Magoulas G D, Vrahatis M N, Androulakis G S
Department of Informatics, University of Athens, GR-157.71, Athens, Greece.
Neural Comput. 1999 Oct 1;11(7):1769-96. doi: 10.1162/089976699300016223.
This article focuses on gradient-based backpropagation algorithms that use either a common adaptive learning rate for all weights or an individual adaptive learning rate for each weight and apply the Goldstein/Armijo line search.
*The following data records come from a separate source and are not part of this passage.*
(* ===== verification/OrdMap.v ===== *)
(** * Ordered maps

    [std::collections::BTreeMap] and [BTreeSet] where the code depends on
    their order: association lists in increasing key order, over a comparison
    with the laws of Rust's [Ord].  [[u8; N]] and strings compare as bytes,
    unsigned integers as numbers. *)
From stdpp Require Import base list numbers sets sorting.
From S2P Require Import Prelude RustText.

#[local] Open Scope Z_scope.

(** The total order a map's keys implement. *)
Class Ordered (K : Type) := {
  cmp : K → K → comparison;
  cmp_eq : ∀ a b, cmp a b = Eq ↔ a = b;
  cmp_antisym : ∀ a b, cmp b a = CompOpp (cmp a b);
  cmp_lt_trans : ∀ a b c, cmp a b = Lt → cmp b c = Lt → cmp a c = Lt;
}.

#[export] Instance Z_ordered : Ordered Z.
Proof.
  refine {| cmp := Z.compare |}.
  - intros. apply Z.compare_eq_iff.
  - intros. apply Z.compare_antisym.
  - intros a b c. rewrite !Z.compare_lt_iff. lia.
Defined.

#[export] Instance bytes_ordered : Ordered bytes.
Proof.
  refine {| cmp := bytes_compare |}.
  - intros a b. split; [apply bytes_compare_eq|intros ->; apply bytes_compare_refl].
  - intros. apply bytes_compare_antisym.
  - intros a b c. apply bytes_compare_lt_trans.
Defined.

Section map.
Context {K V : Type} `{Ordered K}.
Implicit Types m : list (K * V).

Definition key_lt (a b : K) : Prop := cmp a b = Lt.

(** [BTreeMap::get]. *)
Fixpoint map_get (k : K) (m : list (K * V)) : option V :=
  match m with
  | [] => None
  | (k', v) :: m => match cmp k k' with Eq => Some v | _ => map_get k m end
  end.

(** [BTreeMap::insert]: the map with the entry, the old value dropped. *)
Fixpoint map_insert (k : K) (v : V) (m : list (K * V)) : list (K * V) :=
  match m with
  | [] => [(k, v)]
  | (k', v') :: m' =>
    match cmp k k' with
    | Lt => (k, v) :: m
    | Eq => (k, v) :: m'
    | Gt => (k', v') :: map_insert k v m'
    end
  end.

(** [BTreeMap::remove]: the map without the key. *)
Definition map_remove (k : K) (m : list (K * V)) : list (K * V) :=
  filter (λ e, cmp k e.1 ≠ Eq) m.

Definition map_keys (m : list (K * V)) : list K := m.*1.

(** The invariant: the keys are strictly increasing. *)
Definition map_sorted (m : list (K * V)) : Prop := StronglySorted key_lt (map_keys m).

(** ** Lemmas *)
Lemma cmp_refl (a : K) : cmp a a = Eq.
Proof. by apply cmp_eq. Qed.

Lemma cmp_gt_lt (a b : K) : cmp a b = Gt ↔ cmp b a = Lt.
Proof. rewrite (cmp_antisym a b). destruct (cmp a b); simpl; split; congruence. Qed.

Lemma map_get_elem m k v : map_get k m = Some v → (k, v) ∈ m.
Proof.
  induction m as [|[k' v'] m IH]; [done|]. simpl. destruct (cmp k k') eqn:E.
  - intros [= ->]. apply cmp_eq in E as ->. by left.
  - intros. right. auto.
  - intros. right. auto.
Qed.

Lemma map_get_None m k : map_get k m = None ↔ k ∉ map_keys m.
Proof.
  induction m as [|[k' v'] m IH]; [split; [intros _; apply not_elem_of_nil|done]|]. simpl.
  rewrite not_elem_of_cons. pose proof (cmp_eq k k') as Hc.
  destruct (cmp k k') eqn:E; [|rewrite IH; naive_solver..].
  split; [done|]. intros [? _]. naive_solver.
Qed.

Lemma map_insert_keys m k v x : x ∈ map_keys (map_insert k v m) ↔ x = k ∨ x ∈ map_keys m.
Proof.
  induction m as [|[k' v'] m IH]; simpl; [rewrite elem_of_cons; done|].
  destruct (cmp k k') eqn:E; simpl; rewrite ?elem_of_cons.
  - apply cmp_eq in E as ->. tauto.
  - tauto.
  - unfold map_keys in *. rewrite IH. tauto.
Qed.

Lemma map_insert_sorted m k v : map_sorted m → map_sorted (map_insert k v m).
Proof.
  unfold map_sorted. induction m as [|[k' v'] m IH]; simpl; intros Hs; [repeat constructor|].
  apply StronglySorted_inv in Hs as Hinv. destruct Hinv as [Hs' Hlt].
  destruct (cmp k k') eqn:E; simpl.
  - apply cmp_eq in E as ->. done.
  - constructor; [done|]. constructor; [done|]. eapply Forall_impl; [exact Hlt|].
    intros x Hx. by eapply cmp_lt_trans.
  - constructor; [by apply IH|]. rewrite Forall_forall in *. intros x Hx%map_insert_keys.
    destruct Hx as [->|Hx]; [by apply cmp_gt_lt|by apply Hlt].
Qed.

Lemma map_get_insert m k v x :
  map_get x (map_insert k v m) = match cmp x k with Eq => Some v | _ => map_get x m end.
Proof.
  induction m as [|[k' v'] m IH]; simpl; [done|].
  destruct (cmp k k') eqn:E; simpl; [|done|].
  - apply cmp_eq in E as ->. by destruct (cmp x k').
  - rewrite IH. destruct (cmp x k') eqn:E'; [|done..]. apply cmp_eq in E' as ->.
    apply cmp_gt_lt in E. by rewrite E.
Qed.

Lemma map_get_insert_eq m k v : map_get k (map_insert k v m) = Some v.
Proof. by rewrite map_get_insert, cmp_refl. Qed.

Lemma map_get_insert_ne m k v x : x ≠ k → map_get x (map_insert k v m) = map_get x m.
Proof.
  intros Hne. rewrite map_get_insert. destruct (cmp x k) eqn:E; [|done..].
  by apply cmp_eq in E.
Qed.

Lemma map_remove_keys m k x : x ∈ map_keys (map_remove k m) ↔ x ≠ k ∧ x ∈ map_keys m.
Proof.
  unfold map_keys, map_remove. rewrite !list_elem_of_fmap. split.
  - intros ([y v] & -> & Hy). apply list_elem_of_filter in Hy as [Hne Hy]. simpl in *.
    split; [|by exists (y, v)]. intros ->. by rewrite cmp_refl in Hne.
  - intros [Hne ([y v] & -> & Hy)]. exists (y, v). split; [done|].
    apply list_elem_of_filter. split; [|done]. simpl in *. intros E. apply cmp_eq in E. by subst.
Qed.

Lemma map_remove_sorted m k : map_sorted m → map_sorted (map_remove k m).
Proof.
  unfold map_sorted, map_remove, map_keys. induction m as [|[k' v'] m IH]; intros Hs; [done|].
  cbn [fmap list_fmap fst] in Hs. apply StronglySorted_inv in Hs as [Hs Hlt].
  rewrite filter_cons. destruct (decide _); simpl; [|by apply IH].
  constructor; [by apply IH|]. rewrite Forall_forall in *. intros x Hx.
  apply Hlt. by apply (map_remove_keys m k x) in Hx as [_ Hx].
Qed.

Lemma map_remove_length m k : map_get k m ≠ None → (length (map_remove k m) < length m)%nat.
Proof.
  induction m as [|[k' v'] m IH]; [done|]. simpl. unfold map_remove. rewrite filter_cons. simpl.
  pose proof (length_filter (λ e, cmp k e.1 ≠ Eq) m) as Hf.
  destruct (cmp k k') eqn:E; destruct (decide _) as [D|D]; intros Hg; simpl; try done; try lia.
  - unfold map_remove in IH. specialize (IH Hg). lia.
  - unfold map_remove in IH. specialize (IH Hg). lia.
Qed.

(** A new key adds one entry. *)
Lemma map_insert_perm m k v : map_get k m = None → map_insert k v m ≡ₚ (k, v) :: m.
Proof.
  induction m as [|[k' v'] m IH]; simpl; [done|]. destruct (cmp k k') eqn:E; [done|done|].
  intros Hg. rewrite IH by done. apply Permutation_swap.
Qed.

(** In a sorted map an entry is the value of its key. *)
Lemma map_sorted_get m k v : map_sorted m → (k, v) ∈ m → map_get k m = Some v.
Proof.
  unfold map_sorted. induction m as [|[k' v'] m IH]; [by intros _ ?%elem_of_nil|].
  cbn [map_keys fmap list_fmap fst]. intros Hs. apply StronglySorted_inv in Hs as [Hs Hlt].
  intros [[= -> ->]|Hm]%elem_of_cons; simpl; [by rewrite cmp_refl|].
  rewrite Forall_forall in Hlt. assert (key_lt k' k) as Hk.
  { apply Hlt, list_elem_of_fmap. by exists (k, v). }
  destruct (cmp k k') eqn:E; [|by apply IH..].
  apply cmp_eq in E as ->. unfold key_lt in Hk. by rewrite cmp_refl in Hk.
Qed.
End map.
The learning-rate adaptation is based on descent techniques and estimates of the local Lipschitz constant that are obtained without additional error function and gradient evaluations. The proposed algorithms improve the backpropagation training in terms of both convergence rate and convergence characteristics, such as stable learning and robustness to oscillations. Simulations are conducted to compare and evaluate the convergence behavior of these gradient-based training algorithms with several popular training methods.
本文聚焦于基于梯度的反向传播算法,这些算法要么对所有权重使用通用的自适应学习率,要么对每个权重使用单独的自适应学习率,并应用戈德斯坦/阿米霍线搜索。学习率自适应基于下降技术以及在不进行额外误差函数和梯度评估的情况下获得的局部利普希茨常数估计。所提出的算法在收敛速度和收敛特性方面(如稳定学习和对振荡的鲁棒性)改进了反向传播训练。进行了仿真,以比较和评估这些基于梯度的训练算法与几种流行训练方法的收敛行为。